Tuning the thermal quenching properties of Ga3+-modified LiTaO3:Bi3+ phosphor through defect engineering strategy

Abstract

Defects inside fluorescent materials are often an important cause of the anti-thermal quenching of fluorescent materials. Adjusting the thermal compensation effect of defects on luminous centers is often achieved by adjusting the types, quantities and depths of defect traps. In this contribution, we found that doping Ga3+ into LiTaO3 matrix containing intrinsic defects of lithium vacancies (VLi，) and antisite-tantalum (TaLi4+) resulted in Bi3+ from non-luminescence to luminescence. It is speculated that the luminescence is mainly due to the charge compensation of Ga3+ instead of Ta5+, which promotes the conversion from Bi2+ to Bi3+, and then makes phosphor produce obvious luminescence. Interestingly, due to the increase of Ga3+ content, when excited at 304 nm, the integral intensity of sample (0.10 Ga3+) at 420–470 nm is 1.98 times that of sample (0.01 Ga3+). The effect of defect traps on luminescent properties was characterized by thermoluminescence (TL) and X-ray photoelectron spectroscopy (XPS).

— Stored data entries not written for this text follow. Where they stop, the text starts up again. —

(* ===== verification/CFormat.v ===== *)
(** * printf and scanf conversions

    [sprintf] and [sscanf] interpret the very format strings of the sources:
    the conversions %s %d %u %x %f with the flags, widths, precisions and
    length modifiers that occur there.  Integers are read the way glibc reads them: [strtol] or
    [strtoull] clamps to the 64-bit range, and the result is stored at the
    width of its argument. *)

From stdpp Require Import base list strings pretty.
From Stdlib Require Import Ascii ZArith Lia.
From S2P Require Import Prelude CString CFloat.

(** An argument of printf, or a value scanf assigned. *)
Inductive carg :=
  | CStr (s : string)
  | CInt (z : Z)
  | CDbl (x : double).

#[global] Instance spec_float_eq_dec : EqDecision SpecFloat.spec_float.
Proof. solve_decision. Defined.

#[global] Instance carg_eq_dec : EqDecision carg.
Proof. solve_decision. Defined.

Definition is_digit (c : ascii) : bool :=
  (48 <=? Z.of_nat (nat_of_ascii c)) && (Z.of_nat (nat_of_ascii c) <=? 57).
Definition digit_val (c : ascii) : Z := Z.of_nat (nat_of_ascii c) - 48.

(** ** Printing *)

(** Pad to a width: blanks on either side, or zeros after the sign. *)
Definition pad (zero left : bool) (width : nat) (s : string) : string :=
  let n := (width - String.length s)%nat in
  if left then s +:+ str_repeat " " n
  else if zero then
    match s with
    | String "-" s' => String "-" (str_repeat "0" n +:+ s')
    | _ => str_repeat "0" n +:+ s
    end
  else str_repeat " " n +:+ s.

Definition hex_digit (d : Z) : ascii :=
  ascii_of_nat (Z.to_nat (if d <? 10 then d + 48 else d + 87)).
Fixpoint hex_go (fuel : nat) (z : Z) (acc : string) : string :=
  match fuel with
  | O => acc
  | S f => if z =? 0 then acc else hex_go f (z / 16) (String (hex_digit (z mod 16)) acc)
  end.
(** %x: at most 16 hexadecimal digits for a 64-bit argument. *)
Definition hex (z : Z) : string := if z =? 0 then "0" else hex_go 16 z "".

(** Inside a conversion: the flags [0], [-] and [+], the width and the
    precision read so far. *)
Inductive fstate :=
  | FPlain
  | FSpec (zero minus plus : bool) (width : nat) (prec : option nat).

(** The text of one converted argument. *)
Definition conv (c : ascii) (plus : bool) (prec : option nat) (a : carg) : string :=
  match a with
  | CStr s => s
  | CInt z => if Ascii.eqb c "x"%char then hex z else pretty z
  | CDbl x => fmt_f plus (default 6%nat prec) x
  end.

Fixpoint sprintf_go (f : string) (st : fstate) (args : list carg) : string :=
  match f with
  | "" => ""
  | String c f' =>
      match st with
      | FPlain =>
          if Ascii.eqb c "%"%char then sprintf_go f' (FSpec false false false 0 None) args
          else String c (sprintf_go f' FPlain args)
      | FSpec zero minus plus w prec =>
          if Ascii.eqb c "%"%char then String c (sprintf_go f' FPlain args)
          else if Ascii.eqb c "l"%char then sprintf_go f' (FSpec zero minus plus w prec) args
          else if Ascii.eqb c "-"%char then sprintf_go f' (FSpec zero true plus w prec) args
          else if Ascii.eqb c "+"%char then sprintf_go f' (FSpec zero minus true w prec) args
          else if Ascii.eqb c "."%char then sprintf_go f' (FSpec zero minus plus w (Some O)) args
          else if is_digit c then
            let d := Z.to_nat (digit_val c) in
            sprintf_go f'
              (match prec with
               | Some p => FSpec zero minus plus w (Some (p * 10 + d)%nat)
               | None => if Ascii.eqb c "0"%char && (w =? 0)%nat then FSpec true minus plus w None
                         else FSpec zero minus plus (w * 10 + d) None
               end) args
          else match args with
               | a :: args' => pad zero minus w (conv c plus prec a) +:+ sprintf_go f' FPlain args'
               | [] => sprintf_go f' FPlain []
               end
      end
  end.

Definition sprintf (f : string) (args : list carg) : string := sprintf_go f FPlain args.

(** What [snprintf(buf, size, f, ...)] leaves in [buf]. *)
Definition snprintf (size : nat) (f : string) (args : list carg) : string :=
  str_take (size - 1) (sprintf f args).

(** ** Scanning *)

Fixpoint skip_ws (s : string) : string :=
  match s with
  | String c s' => if Ascii.is_space c then skip_ws s' else s
  | "" => ""
  end.

(** The longest run of characters that are not white space, up to a width. *)
Fixpoint take_word (w : nat) (s : string) : string * string :=
  match w, s with
  | S w', String c s' =>
      if Ascii.is_space c then ("", s)
      else let '(a, r) := take_word w' s' in (String c a, r)
  | _, _ => ("", s)
  end.

Fixpoint scan_digits (acc : Z) (s : string) : Z * string :=
  match s with
  | String c s' => if is_digit c then scan_digits (acc * 10 + digit_val c) s' else (acc, s)
  | "" => (acc, "")
  end.

Definition starts_digit (s : string) : bool :=
  match s with String c _ => is_digit c | "" => false end.

(** An optional sign and at least one digit: the value before clamping. *)
Definition scan_int (s : string) : option (Z * string) :=
  match s with
  | String c s' =>
      if Ascii.eqb c "-"%char then
        if starts_digit s' then let '(v, r) := scan_digits 0 s' in Some (- v, r) else None
      else if Ascii.eqb c "+"%char then
        if starts_digit s' then Some (scan_digits 0 s') else None
      else if starts_digit s then Some (scan_digits 0 s) else None
  | "" => None
  end.

(** [strtol] saturates at the ends of [long]. *)
Definition clamp_long (z : Z) : Z := Z.max (- 2 ^ 63) (Z.min z (2 ^ 63 - 1)).
(** [strtoull] saturates at ULLONG_MAX and negates modulo 2^64. *)
Definition clamp_ull (z : Z) : Z :=
  if 2 ^ 64 <=? Z.abs z then 2 ^ 64 - 1 else u64 z.

Definition atoi (s : string) : Z :=
  match scan_int (skip_ws s) with Some (v, _) => i32 (clamp_long v) | None => 0 end.
Definition strtoull (s : string) : Z :=
  match scan_int (skip_ws s) with Some (v, _) => clamp_ull v | None => 0 end.

Inductive sstate := SPlain | SSpec (width : nat).

(** No field width: a conversion takes the whole word. *)
Definition no_width (w : nat) (inp : string) : nat :=
  if (w =? 0)%nat then String.length inp else w.
(* ===== verification/StorageStats.v ===== *)
(** * kernel_module/storage_stats.c: per-device I/O counters

    The table of at most [MAX_DEVICES] devices behind /proc/storage_stats:
    [get_device_stats], [update_storage_stats], [reset_stats],
    [storage_stats_show], [storage_stats_write], loading and unloading, on
    the module's static variables, and the same update as the steps that
    several processors can interleave. *)

From stdpp Require Import base list gmap strings.
From Stdlib Require Import Ascii ZArith Lia.
From S2P Require Import Prelude CString Sys.

Definition MAX_DEVICES : nat := 16.

Record device_stats_t := mk_stats {
  device_name : string;
  read_ops : Z;
  write_ops : Z;
  read_bytes : Z;
  write_bytes : Z;
  total_latency_ns : Z;
  op_count : Z;
  active : Z;
}.

(** The static variables of the module. *)
Record stats_state := mk_state {
  device_stats : list device_stats_t;
  device_count : nat;
  debug : Z;
}.

(** A slot after [memset(device_stats, 0, sizeof(device_stats))]. *)
Definition zero_stats : device_stats_t := mk_stats "" 0 0 0 0 0 0 0.

(** The module: its table, and whether its entry in /proc exists. *)
Record kmodule := mk_module { stats : stats_state; proc_entry : bool }.

(** [created] says whether [proc_create] made the entry. *)
Definition storage_stats_init (created : bool) (m : kmodule) : Z * kmodule :=
  if negb created then (- ENOMEM, mk_module (stats m) false)
  else (0, mk_module (mk_state (replicate MAX_DEVICES zero_stats) 0 (debug (stats m))) true).

Definition storage_stats_exit (m : kmodule) : kmodule :=
  if proc_entry m then mk_module (stats m) false else m.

It is confirmed that the thermal compensation from 303 to 383 K comes from VO··, BiLi2+, TaLi4+ and GaLi2+. And the proportion of these defects will change with the change of the heterovalent substitution of Ga3+/Ta5+. At the same time, the increase of Ga3+ concentration from 1 to 10% in defect modification results in the change of crystal structure, which also increases the Bi3+ band gap from 3.40 eV to 3.50 eV, thus increasing the proportion of the integral intensity of 423 K to original intensity of 303 K at 420–470 nm from 0.45 to 0.67. This defect engineering strategy of Ga3+ modification is helpful for a more complete understanding of the causes for the change of luminescence and thermal quenching characteristics of phosphors in the process of heterovalent substitution, as well as the development of anti-thermal quenching phosphors for high-quality w-LEDs.